Mas as vendas podem oscilar em função de quesitos como o avanço da inflação e da taxa de juros (que encarece o financiamento imobiliário). A intenção de compra de imóveis da população, de acordo com o levantamento, caiu 7% no terceiro trimestre em relação ao trimestre anterior. Dos entrevistados, 39% pretendem adquirir um imóvel, mas 45% colocam a inflação como fator que pode afetar a decisão de compra.

CASA VERDE E AMARELA 

LANÇAMENTOS:  -10,7% (comparado ao segundo trimestre de 2021) / -18,1% (terceiro trimestre de 2021 a terceiro trimestre de 2020) / -14,8 (acumulado de 2021 comparado ao acumulado de 2020 - nove meses) 

VENDAS: -15,3% (comparado ao segundo trimestre de 2021)/ -19,9% (terceiro trimestre de 2021 a terceiro trimestre de 2020)/ 10,4% (acumulado de 2021 comparado ao acumulado de 2020 - nove meses) 

OFERTA FINAL (ESTOQUE): 1,6% (comparado ao segundo trimestre de 2021)/ -7,8% (terceiro trimestre de 2021 a terceiro trimestre de 2020)/ -7,8% (acumulado de 2021 comparado ao acumulado de 2020 - nove meses) 

MERCADO GERAL 

VENDAS: -9,5% (terceiro trimestre de 2021 a terceiro trimestre de 2020) / -11,2% (comparado ao segundo trimestre de 2021)

LANÇAMENTOS: 7% (comparado ao segundo trimestre de 2021) / 13,6% (terceiro trimestre de 2021 a terceiro trimestre de 2020)

Fonte: Cbic

“Aumento de preço vai continuar e, uma percepção, é que pode ser que até o Casa Verde e Amarela dê uma reação agora, com a adequação dos limites máximos.
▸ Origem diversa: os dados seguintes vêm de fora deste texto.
Lemma idtr_small a : is_u32 a -> u64 (Z.shiftl (u32 a) 16) = Z.shiftl a 16.
Proof.
  intros Ha. rewrite u32_id by done. unfold u64, is_u32 in *.
  rewrite Z.shiftl_mul_pow2 by lia. apply Z.mod_small. lia.
Qed.

Section TablesProofs.
Variable intr_entry_table : list Z.
Variable syscall_handler general_intr_handler_addr idt_addr : Z.
Hypothesis table_length : Z.of_nat (length intr_entry_table) = IDT_DESC_CNT.

Abbreviation init_idt := (init_idt intr_entry_table syscall_handler).
Abbreviation init_exception := (init_exception general_intr_handler_addr).

Definition gates_upto (n : Z) (s s' : intr_state) : Prop :=
  tables_sized s' /\ intr_name s' = intr_name s /\ handlers s' = handlers s /\
  idtr s' = idtr s /\ port_log s' = port_log s /\
  forall i f, 0 <= i < n -> array_get intr_entry_table i = Some f ->
    array_get (idt s') i = Some (init_idt_desc IDT_DESC_ATTR_DPL0 f).

Lemma init_idt_ok s :
  tables_sized s ->
  wp init_idt s (fun _ s' => gates_upto 0x80 s s' /\
    array_get (idt s') 0x80 = Some (init_idt_desc IDT_DESC_ATTR_DPL3 syscall_handler)).
Proof.
  intros Hs. unfold Interrupt.init_idt. wp_step.
  apply (wp_for_loop _ _ _ _ (fun n s' => gates_upto n s s')).
  - destruct Hs as (? & ? & ?). repeat split; auto; intros; lia.
  - intros i s' Hi ((Hl1 & Hl2 & Hl3) & ? & ? & ? & ? & Hg).
    change (Z.of_nat (Z.to_nat IDT_DESC_CNT)) with IDT_DESC_CNT in Hi.
    destruct (array_get_is_Some intr_entry_table i) as [f Hf]; [lia|].
    wp_step. eapply wp_from_option; [exact Hf|]. apply wp_set_gate; [lia|].
    repeat split; simpl; rewrite ?length_insert; auto. intros j f' Hj Hf'.
    rewrite array_get_insert by lia. destruct (Z.eqb_spec i j) as [->|]; [congruence|].
    apply Hg; [lia | done].
  - intros s' ((Hl1 & Hl2 & Hl3) & ? & ? & ? & ? & Hg).
    change (0 + Z.of_nat (Z.to_nat IDT_DESC_CNT)) with IDT_DESC_CNT in Hg.
    unfold IDT_DESC_CNT in *. apply wp_set_gate; [lia|].
    split; [|simpl; by rewrite array_get_insert by lia].
    repeat split; simpl; rewrite ?length_insert; auto. intros j f' Hj Hf'.
    rewrite array_get_insert by lia.
    destruct (Z.eqb_spec (129 - 1) j); [lia|]. apply Hg; [lia | done].
Qed.
Lemma set_prev_dangling n p s : nodes s !! n = None -> set_prev n p s = Fault.
Proof. intros Hv. unfold set_prev, node_at. cbv [mbind M_bind get outcome_bind]. by rewrite Hv. Qed.

Lemma wp_set_prev n p v s Q :
  nodes s !! n = Some v -> Q tt (LState (<[n := Node p (next v)]> (nodes s)) (eflags s)) ->
  wp (set_prev n p) s Q.
Proof. intros Hv HQ. unfold set_prev. wp_step. by eapply wp_node_at. Qed.

Lemma wp_set_next n p v s Q :
  nodes s !! n = Some v -> Q tt (LState (<[n := Node (prev v) p]> (nodes s)) (eflags s)) ->
  wp (set_next n p) s Q.
Proof. intros Hv HQ. unfold set_next. wp_step. by eapply wp_node_at. Qed.

Lemma wp_intr_disable s Q :
  Q (status_of (if_flag (eflags s))) (LState (nodes s) (set_if false (eflags s))) ->
  wp (zoom eflags_lens intr_disable) s Q.
Proof. intros HQ. wp_step. by eapply wp_ok; [apply intr_disable_eq|]. Qed.

Lemma wp_set_intr_status b s Q :
  Q (status_of (if_flag (eflags s))) (LState (nodes s) (set_if b (eflags s))) ->
  wp (zoom eflags_lens (set_intr_status (status_of b))) s Q.
Proof. intros HQ. wp_step. by eapply wp_ok; [apply set_intr_status_eq|]. Qed.

(** One step of a list operation; the lookups are left to [eauto] and the map
    simplifier. *)
Ltac node_lookup := simpl; solve [eassumption | simplify_map_eq; eauto].
Ltac list_step :=
  first
  [ apply wp_intr_disable
  | apply wp_set_intr_status
  | wp_step
  | eapply wp_get_prev; [node_lookup|]
  | eapply wp_get_next; [node_lookup|]
  | eapply wp_set_prev; [node_lookup|]
  | eapply wp_set_next; [node_lookup|] ]; simpl.

(** ** Chains *)
Lemma chain_cons ns a b q : chain ns (a :: b :: q) <-> link ns a b /\ chain ns (b :: q).
Proof. done. Qed.

Lemma chain_app ns q0 a q :
  chain ns (q0 ++ a :: q) <-> chain ns (q0 ++ [a]) /\ chain ns (a :: q).
Proof.
  induction q0 as [|x q0 IH]; simpl; [tauto|].
  destruct q0 as [|y q0]; simpl in *; [tauto|]. rewrite IH. tauto.
Qed.

(** A chain only depends on the forward links of all nodes but the last and
    the backward links of all nodes but the first. *)
Lemma chain_frame ns ns' p :
  (forall x, x ∈ removelast p -> next <$> ns' !! x = next <$> ns !! x) ->
  (forall x, x ∈ tl p -> prev <$> ns' !! x = prev <$> ns !! x) ->
  chain ns p -> chain ns' p.
Proof.
  induction p as [|a p IH]; [done|]. destruct p as [|b p]; [done|]. intros Hn Hp [[H1 H2] H3].
  split; [split|].
  - rewrite Hn; [done|]. simpl. destruct p; set_solver.
  - rewrite Hp; [done|]. set_solver.
  - apply IH; [| |done].
    + intros x Hx. apply Hn. change (removelast (a :: b :: p)) with (a :: removelast (b :: p)). set_solver.
    + intros x Hx. apply Hp. set_solver.
Qed.

Lemma chain_same ns ns' p :
  (forall x, x ∈ p -> ns' !! x = ns !! x) -> chain ns p -> chain ns' p.
Proof.
  intros H. apply chain_frame; intros x Hx; rewrite H; try done.
  - destruct p using rev_ind; [done|]. rewrite removelast_last in Hx. set_solver.
  - destruct p; [done|]. set_solver.
Qed.

(** Two kept segments joined by a new middle. *)
Lemma chain_splice ns ns' q0 a m b q2 :
  chain ns (q0 ++ [a]) -> chain ns (b :: q2) ->
  (forall x, x ∈ q0 ++ q2 -> ns' !! x = ns !! x) ->
  prev <$> ns' !! a = prev <$> ns !! a -> next <$> ns' !! b = next <$> ns !! b ->
  chain ns' (a :: m ++ [b]) ->
  chain ns' (q0 ++ a :: m ++ b :: q2).
Proof.
  intros H1 H2 Hsame Ha Hb Hm. apply chain_app. split.
  - revert H1. apply chain_frame.
    + rewrite removelast_last. intros x Hx. rewrite Hsame; [done|]. set_solver.
    + intros x Hx. destruct (decide (x = a)) as [->|]; [done|].
      rewrite Hsame; [done|]. destruct q0; set_solver.
  - apply (chain_app ns' (a :: m)). split; [exact Hm|].
    revert H2. apply chain_frame.
    + intros x Hx. destruct (decide (x = b)) as [->|]; [done|]. rewrite Hsame; [done|].
      destruct q2 as [|y q2] using rev_ind; [set_solver|].
      rewrite app_comm_cons, removelast_last in Hx. set_solver.
    + intros x Hx. simpl in Hx. rewrite Hsame; [done|]. set_solver.
Qed.

Lemma link_nodes ns a b :
  link ns a b -> exists na nb, ns !! a = Some na /\ ns !! b = Some nb /\ next na = b /\ prev nb = a.
Proof.
  intros [H1 H2]. apply fmap_Some in H1 as (na & Ha & ->). apply fmap_Some in H2 as (nb & Hb & ->).
  eauto 10.
Qed.

Lemma link_intro ns a b na nb :
  ns !! a = Some na -> ns !! b = Some nb -> next na = b -> prev nb = a -> link ns a b.
Proof. intros Ha Hb <- <-. unfold link. by rewrite Ha, Hb. Qed.

(** ** The two link changes, on paths *)
Lemma list_insert_before_chain s q0 a b q2 n :
  chain (nodes s) (q0 ++ a :: b :: q2) -> NoDup (q0 ++ a :: b :: q2) ->
  n ∈ dom (nodes s) -> n ∉ q0 ++ a :: b :: q2 ->
  wp (list_insert_before b n) s (fun _ s' =>
    chain (nodes s') (q0 ++ a :: n :: b :: q2) /\ eflags s' = eflags s /\
    dom (nodes s') = dom (nodes s) /\
    forall x, x ∉ [a; n; b] -> nodes s' !! x = nodes s !! x).
Proof.
  intros Hc Hnd Hn Hfresh. apply chain_app in Hc as [H1 Hc].
  apply chain_cons in Hc as [Hl H2].
  destruct (link_nodes _ _ _ Hl) as (na & nb & Ha & Hb & Hna & Hnb).
  apply elem_of_dom in Hn as [nn Hn].
  apply NoDup_app in Hnd as (_ & Hq0 & Hnd). apply NoDup_cons in Hnd as [Hab Hnd].
  apply NoDup_cons in Hnd as [Hbq2 _].
  assert (a <> b /\ n <> a /\ n <> b) as (Hne1 & Hne2 & Hne3) by set_solver.
  unfold list_insert_before. repeat (list_step; rewrite ?Hnb).
  split; [|split; [by autorewrite with goos | split]].
  - apply (chain_splice (nodes s) _ q0 a [n] b q2); try done.
    + intros x Hx. rewrite !lookup_insert_ne; set_solver.
    + map_lookup. by rewrite Ha.
    + map_lookup. by rewrite Hb.
    + simpl. unfold link. by map_lookup.
  - rewrite !dom_insert_L. apply elem_of_dom_2 in Ha, Hb, Hn. set_solver.
  - intros x Hx. rewrite !lookup_insert_ne; set_solver.
Qed.

Lemma list_remove_chain s q0 a n b q2 :
  chain (nodes s) (q0 ++ a :: n :: b :: q2) -> NoDup (q0 ++ a :: n :: b :: q2) ->
  wp (list_remove n) s (fun _ s' =>
    chain (nodes s') (q0 ++ a :: b :: q2) /\ eflags s' = eflags s /\
    dom (nodes s') = dom (nodes s) /\
    forall x, x ∉ [a; b] -> nodes s' !! x = nodes s !! x).
Proof.
  intros Hc Hnd. apply chain_app in Hc as [H1 Hc].
  apply chain_cons in Hc as [Hl1 Hc]. apply chain_cons in Hc as [Hl2 H2].
  destruct (link_nodes _ _ _ Hl1) as (na & nn & Ha & Hn & Hna & Hnn).
  destruct (link_nodes _ _ _ Hl2) as (nn' & nb & Hn' & Hb & Hnn' & Hnb).
  assert (nn' = nn) as -> by congruence.
  apply NoDup_app in Hnd as (_ & Hq0 & Hnd). apply NoDup_cons in Hnd as [Hab Hnd].
  apply NoDup_cons in Hnd as [Hnq Hnd]. apply NoDup_cons in Hnd as [Hbq2 _].
  assert (a <> b /\ a <> n /\ n <> b) as (Hne1 & Hne2 & Hne3) by set_solver.
  unfold list_remove. repeat (list_step; rewrite ?Hnn, ?Hnn').
  split; [|split; [by autorewrite with goos | split]].
  - apply (chain_splice (nodes s) _ q0 a [] b q2); try done.
    + intros x Hx. rewrite !lookup_insert_ne; set_solver.
    + map_lookup. by rewrite Ha.
    + map_lookup. by rewrite Hb.
    + simpl. unfold link. by map_lookup.
  - rewrite !dom_insert_L. apply elem_of_dom_2 in Ha, Hb. set_solver.
  - intros x Hx. rewrite !lookup_insert_ne; set_solver.
Qed.

(** ** Operations as functions on the map of lists *)

(** What every operation guarantees: the store now holds the lists [L'], over
    the same nodes, and EFLAGS is as it was. *)
Definition list_post (s : lstate) (L' : gmap Z (list Z)) (s' : lstate) : Prop :=
  lists_ok (nodes s') L' /\ eflags s' = eflags s /\ dom (nodes s') = dom (nodes s).

Lemma lists_ok_update_gen ns ns' L l xs' :
  lists_ok ns L -> is_list ns' l xs' ->
  (forall x, (forall xs, L !! l = Some xs -> x ∉ path l xs) -> x ∉ path l xs' -> ns' !! x = ns !! x) ->
  (forall x, x ∈ path l xs' -> (exists xs, L !! l = Some xs /\ x ∈ path l xs) \/ unlinked ns L x) ->
  lists_ok ns' (<[l := xs']> L).
Proof.
  intros [Hl Hd] Hnew Hsame Hsub.
  assert (forall l0 xs0 x, l <> l0 -> L !! l0 = Some xs0 -> x ∈ path l xs' -> x ∈ path l0 xs0 -> False)
    as Hcross.
  { intros l0 xs0 x Hne Hl0 Hx Hx0. destruct (Hsub x Hx) as [(xs & HL & Hx')|[_ Hun]].
    - by eapply (Hd l l0).
    - by eapply Hun. }
  split.
  - intros l0 xs0. destruct (decide (l0 = l)) as [->|Hne].
    + rewrite lookup_insert_eq. by intros [= <-].
    + rewrite lookup_insert_ne by done. intros Hl0. destruct (Hl _ _ Hl0) as [Hc Hnd].
      split; [|done]. revert Hc. apply chain_same. intros x Hx. apply Hsame.
      * intros xs HL Hx'. by eapply (Hd l0 l).
      * intros Hx'. by eapply Hcross.
  - intros l1 l2 xs1 xs2 Hne. destruct (decide (l1 = l)) as [->|H1].
    + rewrite lookup_insert_eq, lookup_insert_ne by done. intros [= <-] H2 x. by apply Hcross.
    + rewrite lookup_insert_ne by done. intros HL1. destruct (decide (l2 = l)) as [->|H2].
      * rewrite lookup_insert_eq. intros [= <-] x Hx Hx'. by apply (Hcross l1 xs1 x).
      * rewrite lookup_insert_ne by done. by apply Hd.
Qed.

Lemma lists_ok_update ns ns' L l xs xs' :
  lists_ok ns L -> L !! l = Some xs -> is_list ns' l xs' ->
  (forall x, x ∉ path l xs -> x ∉ path l xs' -> ns' !! x = ns !! x) ->
  (forall x, x ∈ path l xs' -> x ∈ path l xs \/ unlinked ns L x) ->
  lists_ok ns' (<[l := xs']> L).
Proof.
  intros Hok HL Hnew Hsame Hsub. apply (lists_ok_update_gen ns); [done | done | |].
  - intros x Hx. apply Hsame. by apply Hx.
  - intros x Hx. destruct (Hsub x Hx); eauto.
Qed.

Lemma path_split l pre post : path l (pre ++ post) = (head_of l :: pre) ++ (post ++ [tail_of l]).
Proof. unfold path. by rewrite <- app_assoc. Qed.

Lemma snoc_of_cons (x : Z) pre : exists q0 a, x :: pre = q0 ++ [a].
Proof. destruct (@exists_last _ (x :: pre)) as (q0 & a & Heq); [done|]. by exists q0, a. Qed.

Lemma list_insert_before_ok s L l pre post b q2 n :
  lists_ok (nodes s) L -> L !! l = Some (pre ++ post) -> post ++ [tail_of l] = b :: q2 ->
  unlinked (nodes s) L n ->
  wp (list_insert_before b n) s (fun _ s' => list_post s (<[l := pre ++ n :: post]> L) s').
Proof.
  intros Hok HL Hb Hun. destruct (ok_lists _ _ Hok l _ HL) as [Hc Hnd].
  destruct Hun as [Hdom Hun]. pose proof (Hun l _ HL) as Hn.
  assert (path l (pre ++ n :: post) = (head_of l :: pre) ++ n :: b :: q2) as Hpath'.
  { rewrite path_split. simpl. by rewrite Hb. }
  assert (path l (pre ++ post) = (head_of l :: pre) ++ b :: q2) as Hpath by by rewrite path_split, Hb.
  destruct (snoc_of_cons (head_of l) pre) as (q0 & a & Hq0). rewrite Hq0, <- app_assoc in Hpath, Hpath'.
  cbn [app] in Hpath, Hpath'. rewrite Hpath in *.
  eapply wp_mono; [by apply (list_insert_before_chain s q0 a b q2)|].
  intros _ s' (Hc' & He & Hd & Hsame). split; [|done].
  eapply lists_ok_update; [exact Hok | exact HL | | |].
  - split; rewrite Hpath'; [done|]. apply NoDup_app in Hnd as (? & ? & Hnd).
    apply NoDup_cons in Hnd as [? Hnd]. apply NoDup_app. split; [done|]. split; [set_solver|].
    rewrite !NoDup_cons in *. set_solver.
  - rewrite Hpath, Hpath'. intros x _ Hx. apply Hsame. set_solver.
  - rewrite Hpath, Hpath'. intros x Hx. destruct (decide (x = n)) as [->|]; [by right|].
    left. set_solver.
Qed.
(* ===== verification/PageAlloc.v ===== *)
(** * The page allocator: kernel/memory.c (pools, mapping, pages)

    Two pools of physical frames (kernel and user), a bitmap of the kernel's
    heap addresses, the address bitmap of the running process, and the current
    page tables.  The locks around the allocator are in Pages.v: the functions
    here are what runs while the lock is held. *)
From stdpp Require Import base numbers list gmap fin_maps.
From Stdlib Require Import ZArith Lia.
From S2P Require Import Prelude Globals Bitmap Paging.

(** ** State *)
Record virtual_addr_pool := VPool { vaddr_bitmap : bitmap; vaddr_start : Z }.

Record mem_pool := MemPool {
  mem_pool_bitmap : bitmap;
  phy_addr_start : Z;
  pool_size : Z;
}.

Inductive pool_flags := PF_KERNEL | PF_USER.

Definition pool_flags_value (pf : pool_flags) : Z :=
  match pf with PF_KERNEL => 1 | PF_USER => 2 end.

#[export] Instance pool_flags_eq_dec : EqDecision pool_flags.
Proof. solve_decision. Defined.

(** The globals of memory.h, the machine, and the two fields of
    [running_thread()] the allocator uses. *)
Record mem_state := MemState {
  machine : mmu;
  kernel_mem_pool : mem_pool;
  user_mem_pool : mem_pool;
  kernel_vaddr_pool : virtual_addr_pool;
  userprog_vaddr_pool : virtual_addr_pool;
  cur_pgdir : Z;
}.

Definition machine_lens : lens mem_state mmu.
Proof.
  refine {| view := machine; put := fun x s => MemState x (kernel_mem_pool s) (user_mem_pool s)
    (kernel_vaddr_pool s) (userprog_vaddr_pool s) (cur_pgdir s) |}; by intros; try destruct s.
Defined.

(** [&kernel_mem_pool] or [&user_mem_pool]. *)
Definition pool_get (pf : pool_flags) (s : mem_state) : mem_pool :=
  match pf with PF_KERNEL => kernel_mem_pool s | PF_USER => user_mem_pool s end.

Definition pool_lens (pf : pool_flags) : lens mem_state mem_pool.
Proof.
  refine {| view := pool_get pf; put := fun x s => match pf with
    | PF_KERNEL => MemState (machine s) x (user_mem_pool s) (kernel_vaddr_pool s)
        (userprog_vaddr_pool s) (cur_pgdir s)
    | PF_USER => MemState (machine s) (kernel_mem_pool s) x (kernel_vaddr_pool s)
        (userprog_vaddr_pool s) (cur_pgdir s) end |}; by intros; destruct pf; try destruct s.
Defined.

Definition vpool_get (pf : pool_flags) (s : mem_state) : virtual_addr_pool :=
  match pf with PF_KERNEL => kernel_vaddr_pool s | PF_USER => userprog_vaddr_pool s end.
(* ===== verification/PageFree.v ===== *)
(** * Releasing pages: kernel/memory.c (pfree, vaddr_remove, mfree_page)

    The inverse of the page allocator, and the theorem that freeing what
    [malloc_page] returned restores every mapping, every address and every
    frame that did not become a page table. *)
From stdpp Require Import base numbers list gmap fin_maps.
From Stdlib Require Import ZArith Lia.
From S2P Require Import Prelude Globals Bitmap Paging PageAlloc.

(** ** Release *)
Definition pfree (pg_phy_addr : Z) : M mem_state unit :=
  s ← get;
  let mem_pool := if phy_addr_start (user_mem_pool s) <=? pg_phy_addr then PF_USER else PF_KERNEL in
  let bit_idx := u32 (pg_phy_addr - phy_addr_start (pool_get mem_pool s)) / PG_SIZE in
  zoom (lens_comp (pool_lens mem_pool) pool_bitmap_lens) (bitmap_set bit_idx 0).

Definition vaddr_remove (pf : pool_flags) (vaddr pg_cnt : Z) : M mem_state unit :=
  s ← get;
  let bit_idx := u32 (vaddr - vaddr_start (vpool_get pf s)) / PG_SIZE in
  zoom (lens_comp (vpool_lens pf) vpool_bitmap_lens) (set_range bit_idx pg_cnt 0).

(** The [for] loop of [mfree_page]. *)
Fixpoint unmap_pages (page_cnt : nat) (vaddr : Z) : M mem_state unit :=
  match page_cnt with
  | O => mret tt
  | S page_cnt' =>
      pg_phy_addr ← zoom machine_lens (addr_v2p vaddr);
      pfree pg_phy_addr ;;;
      zoom machine_lens (page_table_pte_remove vaddr) ;;;
      unmap_pages page_cnt' (u32 (vaddr + PG_SIZE))
  end.

Definition mfree_page (pf : pool_flags) (vaddr pg_cnt : Z) : M mem_state unit :=
  _ ← zoom machine_lens (addr_v2p vaddr);
  ASSERT ((1 <=? pg_cnt) && (vaddr mod PG_SIZE =? 0)) ;;;
  unmap_pages (Z.to_nat pg_cnt) vaddr ;;;
  vaddr_remove pf vaddr pg_cnt.

(** ** mfree_page *)

(** [p'] is [p] with the frame [f] given back. *)
Definition pool_give (p p' : mem_pool) (f : Z) : Prop :=
  pool_ok p' /\ same_pool p p' /\ frame_used p f /\
  (forall g, frame_free p' g <-> frame_free p g \/ g = f) /\
  free_count p' = free_count p + 1.

Lemma pool_give_bit p b' i :
  pool_ok p -> 0 <= i < nbits (mem_pool_bitmap p) -> bit (mem_pool_bitmap p) i = true ->
  bitmap_ok b' -> btmp_bytes_len b' = btmp_bytes_len (mem_pool_bitmap p) ->
  (forall j, 0 <= j -> bit b' j = if i =? j then false else bit (mem_pool_bitmap p) j) ->
  pool_give p (MemPool b' (phy_addr_start p) (pool_size p)) (phy_addr_start p + i * 4096).
Proof.
  intros Hp Hi Hbit Hb' Hl Hj. apply nbits_len in Hl as Hn. destruct Hp as [H1 H2 H3 H4].
  split; [|split; [|split; [|split]]].
  - split; simpl; try done. by rewrite Hn.
  - done.
  - by exists i.
  - intros g. unfold frame_free. simpl. rewrite Hn. split.
    + intros (j & Hjr & Hbj & ->). rewrite Hj in Hbj by lia.
      destruct (Z.eqb_spec i j) as [->|]; [by right | left; by exists j].
    + intros [(j & Hjr & Hbj & ->)| ->].
      * exists j. rewrite Hj by lia. by destruct (i =? j).
      * exists i. rewrite Hj, Z.eqb_refl by lia. done.
  - unfold free_count. simpl. rewrite Hn.
    rewrite (count_n_flip (fun k => negb (bit b' k)) (fun k => negb (bit (mem_pool_bitmap p) k)) _ _ i).
    + lia.
    + lia.
    + rewrite Hj, Z.eqb_refl by lia. done.
    + by rewrite Hbit.
    + intros j Hjr Hne. rewrite Hj by lia. by destruct (Z.eqb_spec i j).
Qed.

Lemma frame_used_in p f :
  pool_ok p -> frame_used p f -> phy_addr_start p <= f < pool_top p /\ f mod 4096 = 0 /\ is_u32 f.
Proof.
  intros Hp (i & Hi & _ & ->). pose proof (pool_end p Hp). pose proof (pool_start p Hp).
  unfold pool_top, is_u32. split; [lia|]. split; [|lia].
  rewrite Z_mod_plus_full. apply Hp.
Qed.

Lemma pfree_ok s q f :
  mem_ok s -> frame_used (pool_get q s) f ->
  wp (pfree f) s (fun _ s' => exists p', s' = put (pool_lens q) p' s /\ pool_give (pool_get q s) p' f).
Proof.
  intros Hok Hf. pose proof (mo_pool s Hok q) as Hp.
  apply frame_used_in in Hf as Hr; [|done]. destruct Hr as (Hr & _ & Hu).
  unfold pfree. wp_step. wp_step.
  assert ((if phy_addr_start (user_mem_pool s) <=? f then PF_USER else PF_KERNEL) = q) as ->.
  { pose proof (mo_order s Hok). destruct q; simpl in Hr.
    - by destruct (Z.leb_spec (phy_addr_start (user_mem_pool s)) f); [lia|].
    - by destruct (Z.leb_spec (phy_addr_start (user_mem_pool s)) f); [|lia]. }
  destruct Hf as (i & Hi & Hbit & ->).
  replace (phy_addr_start (pool_get q s) + i * 4096 - phy_addr_start (pool_get q s)) with (i * 4096) by lia.
  pose proof (pool_bitmap_ok _ Hp) as Hb. pose proof (ok_len _ Hb).
  pose proof (pool_end _ Hp). pose proof (pool_start _ Hp).
  rewrite u32_id by (unfold is_u32; lia). unfold PG_SIZE. rewrite Z.div_mul by lia.
  wp_step. eapply wp_mono; [apply bitmap_set_ok; try done; by left|].
  intros [] b' (Hok' & Hl & _ & Hj).
  exists (MemPool b' (phy_addr_start (pool_get q s)) (pool_size (pool_get q s))).
  split; [done | by apply pool_give_bit].
Qed.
Pode acontecer uma mudança do mix, do que está sendo lançado e do que está sendo comprado (no Casa Verde e Amarela. Vai ajudar quem estaria no que seria o limite do programa, mais próximo do teto, em especial nas capitais e regiões metropolitanas, onde tem pessoas com mais renda. Cidades do interior, onde fica o piso da renda, é mais affordability (acessibilidade) com a questão dos juros, subsídios, talvez vejamos lançar menos em algumas cidades menores e mais em outras cidades com capacidade maior”, pondera Petrucci.

De acordo com o ministério do Desenvolvimento Regional, com o orçamento aprovado de R$ 326 bilhões do FGTS até 2025, a projeção é que R$ 278 bilhões sejam destinados à construção de 2,5 milhões de unidades habitacionais no programa. Segundo a pasta, em junho deste ano foi ultrapassada a barreira de 1 milhão de unidades entregues, mas não necessariamente novas construções, já que a maioria são obras que estavam a ser finalizadas.